Sleepy employees get sick more often, make more mistakes, and are less productive — for practical purposes, they equivalent to drunks. Not surprisingly, the results are often deadly: Many big industrial disasters — Exxon Valdez, Three Mile Island, Chernobyl — can be traced to mistakes by sleep-deprived workers; one in 20 first-year medical residents make fatal fatigue-related errors, and about one fifth of serious car accidents involve driver sleepiness.
Is there a quantifiable cost?
One recent study of four U.S. companies found that sleep deprivation cost them $1,967 per employee per year in lost productivity — a figure that rises to $3,556 for employees with frequent insomnia.
Who's most likely to be sleep-deprived?
Corporate executives, according to one new study. Lawyers are also disproportionately sleepy, as are long-haul truckers, doctors, and pilots.
Why are we working more and sleeping less?

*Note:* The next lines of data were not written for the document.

Lemma all_permits_insert cs ch c : all_permits (<[ch := c]> cs) ≡ₚ chan_permits c ++ all_permits (delete ch cs).
Proof. rewrite <- insert_delete_eq. unfold all_permits. by rewrite map_to_list_insert by apply lookup_delete_eq. Qed.

Definition accounted (cfg : CollabConfig) (hand : list Permit) (cs : gmap nat Channel) (bs : gmap nat Budget) : Prop :=
  balanced cfg (hand ++ all_permits cs) bs.

(** A channel changes and loses the permits [qs], which are dropped. *)
Lemma accounted_chan cfg hand cs bs ch c c' qs :
  accounted cfg hand cs bs -> cs !! ch = Some c -> chan_permits c ≡ₚ qs ++ chan_permits c' ->
  accounted cfg hand (<[ch := c']> cs) (foldr drop_permit bs qs).
Proof.
  unfold accounted. intros H Hc Hp. apply balanced_drops. rewrite all_permits_insert, (all_permits_delete _ _ _ Hc), Hp in *.
  by rewrite <- !app_assoc, Permutation_app_swap_app in H.
Qed.

(** A permit in hand goes into a channel. *)
Lemma accounted_put cfg hand cs bs ch c c' qs :
  accounted cfg (qs ++ hand) cs bs -> cs !! ch = Some c -> chan_permits c' ≡ₚ qs ++ chan_permits c ->
  accounted cfg hand (<[ch := c']> cs) bs.
Proof.
  unfold accounted. intros H Hc Hp. rewrite all_permits_insert, Hp. rewrite (all_permits_delete _ _ _ Hc) in H.
  rewrite <- app_assoc in *. by rewrite (Permutation_app_swap_app hand qs).
Qed.

Lemma accounted_transport cfg hand t cs bs cs' bs' :
  transport_step t (cs, bs) = (cs', bs') -> accounted cfg hand cs bs -> accounted cfg hand cs' bs'.
Proof.
  intros E H. destruct t as [ch|ch|ch|ch e]; simpl in E; destruct (cs !! ch) as [c|] eqn:Hc; try by simplify_eq.
  - destruct c as [[|e q] cap cl [s|] hc cv]; simplify_eq; try done.
    eapply (accounted_chan _ _ _ _ _ _ _ []); [done..|]. unfold chan_permits. simpl. rewrite !bind_app. simpl.
    rewrite !app_nil_r. apply Permutation_app_comm.
  - destruct c as [q cap cl [s|] hc cv]; simplify_eq; try done. unfold drop_events. simpl. rewrite app_nil_r.
    eapply accounted_chan; [done..|]. unfold chan_permits. simpl. rewrite !bind_app. simpl. rewrite !app_nil_r. apply Permutation_app_comm.
  - simplify_eq. eapply accounted_chan; [done..|]. unfold chan_permits. simpl. by rewrite bind_app.
  - destruct (event_permit e) eqn:He; [|by simplify_eq]. case_match; simplify_eq; try done.
    eapply (accounted_chan _ _ _ _ _ _ _ []); [done..|]. unfold chan_permits. simpl. rewrite !bind_app. simpl. by rewrite He, !app_nil_r.
Qed.

(** What transports do to the channels and the budgets keeps every account and
    never fills a budget. *)
Definition frees (bs bs' : gmap nat Budget) : Prop :=
  forall b v, bs !! b = Some v -> exists v', bs' !! b = Some v' /\ max_bytes v' = max_bytes v /\ queued_bytes v' <= queued_bytes v.

#[export] Instance frees_PreOrder : PreOrder frees.
Proof.
  split; [by intros bs b v ?; exists v|]. intros x y z H1 H2 b v Hv. destruct (H1 b v Hv) as (u & Hu & ? & ?).
  destruct (H2 b u Hu) as (w & Hw & ? & ?). exists w. split_and!; [done|congruence|lia].
Qed.

Lemma drop_permit_frees p bs : 0 <= p_bytes p -> frees bs (drop_permit p bs).
Proof.
  intros Hp b v Hv. unfold drop_permit. destruct (bs !! p_budget p) as [u|] eqn:Hu; [|by exists v].
  destruct (decide (b = p_budget p)) as [->|]; [rewrite lookup_insert_eq|rewrite lookup_insert_ne by done; by exists v].
  eexists. split; [done|]. simplify_eq. simpl. split; [done|lia].
Qed.

Lemma drops_frees ps bs : Forall (fun p => 0 <= p_bytes p) ps -> frees bs (foldr drop_permit bs ps).
Proof. induction 1; simpl; [reflexivity|]. etrans; [done|]. by apply drop_permit_frees. Qed.

Lemma accounted_nonneg cfg hand cs bs ch c :
  accounted cfg hand cs bs -> cs !! ch = Some c -> Forall (fun p => 0 <= p_bytes p) (chan_permits c).
Proof.
  intros [H _] Hc. rewrite (all_permits_delete _ _ _ Hc), !Forall_app in H. destruct H as (_ & H & _).
  eapply Forall_impl; [exact H|]. by intros ? [].
Qed.

Lemma transport_frees cfg hand t cs bs cs' bs' :
  transport_step t (cs, bs) = (cs', bs') -> accounted cfg hand cs bs -> frees bs bs'.
Proof.
  intros E H. destruct t as [ch|ch|ch|ch e]; simpl in E; destruct (cs !! ch) as [c|] eqn:Hc; try (simplify_eq; reflexivity);
    pose proof (accounted_nonneg _ _ _ _ _ _ H Hc) as Hn; unfold chan_permits in Hn; rewrite bind_app, Forall_app in Hn; destruct Hn as [Hq Hs].
  - destruct c as [[|e q] cap cl [s|] hc cv]; simplify_eq; reflexivity.
  - destruct c as [q cap cl [s|] hc cv]; simplify_eq; try reflexivity. by apply drops_frees.
  - simplify_eq. by apply drops_frees.
  - destruct (event_permit e); [|by simplify_eq]. case_match; simplify_eq; reflexivity.
Qed.

Lemma moves_accounted cfg hand ts : forall cs bs cs' bs',
  foldl (fun s t => transport_step t s) (cs, bs) ts = (cs', bs') -> accounted cfg hand cs bs ->
  accounted cfg hand cs' bs' /\ frees bs bs'.
Proof.
  induction ts as [|t ts IH]; intros cs bs cs' bs' E H; cbn [foldl] in E; [simplify_eq; done|].
  destruct (transport_step t (cs, bs)) as [cs1 bs1] eqn:Et. destruct (IH _ _ _ _ E) as [? ?]; [by eapply accounted_transport|].
  split; [done|]. etrans; [by eapply transport_frees|done].
Qed.

End facts.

Part of it is "sleep machismo," says Czeisler, which "glorifies sleeplessness in the way we once glorified people who could hold their liquor." There's also a drive to be more productive, which sleep researchers say is actually defeated by giving up sleep for work. And increasingly, we just can't sleep — Canadian and U.S. surveys show that between 10 percent and 50 percent of workers report insomnia.
Other than getting a better night's sleep, what can workers do?
Some high-end spas are offering "sleep retreats," but the best solution might be to take 20- to 45-minute midday naps. Some companies, including Nike and Pizza Hut, have created nap breaks and nap rooms, and one entrepreneur started a chain of MetroNaps "nap centers." Japanese workers take catnaps, often at their desks, and Spain is trying to reintroduce the siesta.
How much does a nap really help?
A study for NASA found that a quick nap can boost worker output by 34 percent. "Which person do you want on the job?" asks Mark Rosekind, who conducted the study. "The one with 34 percent better performance and 100 percent more alert — or the other guy?"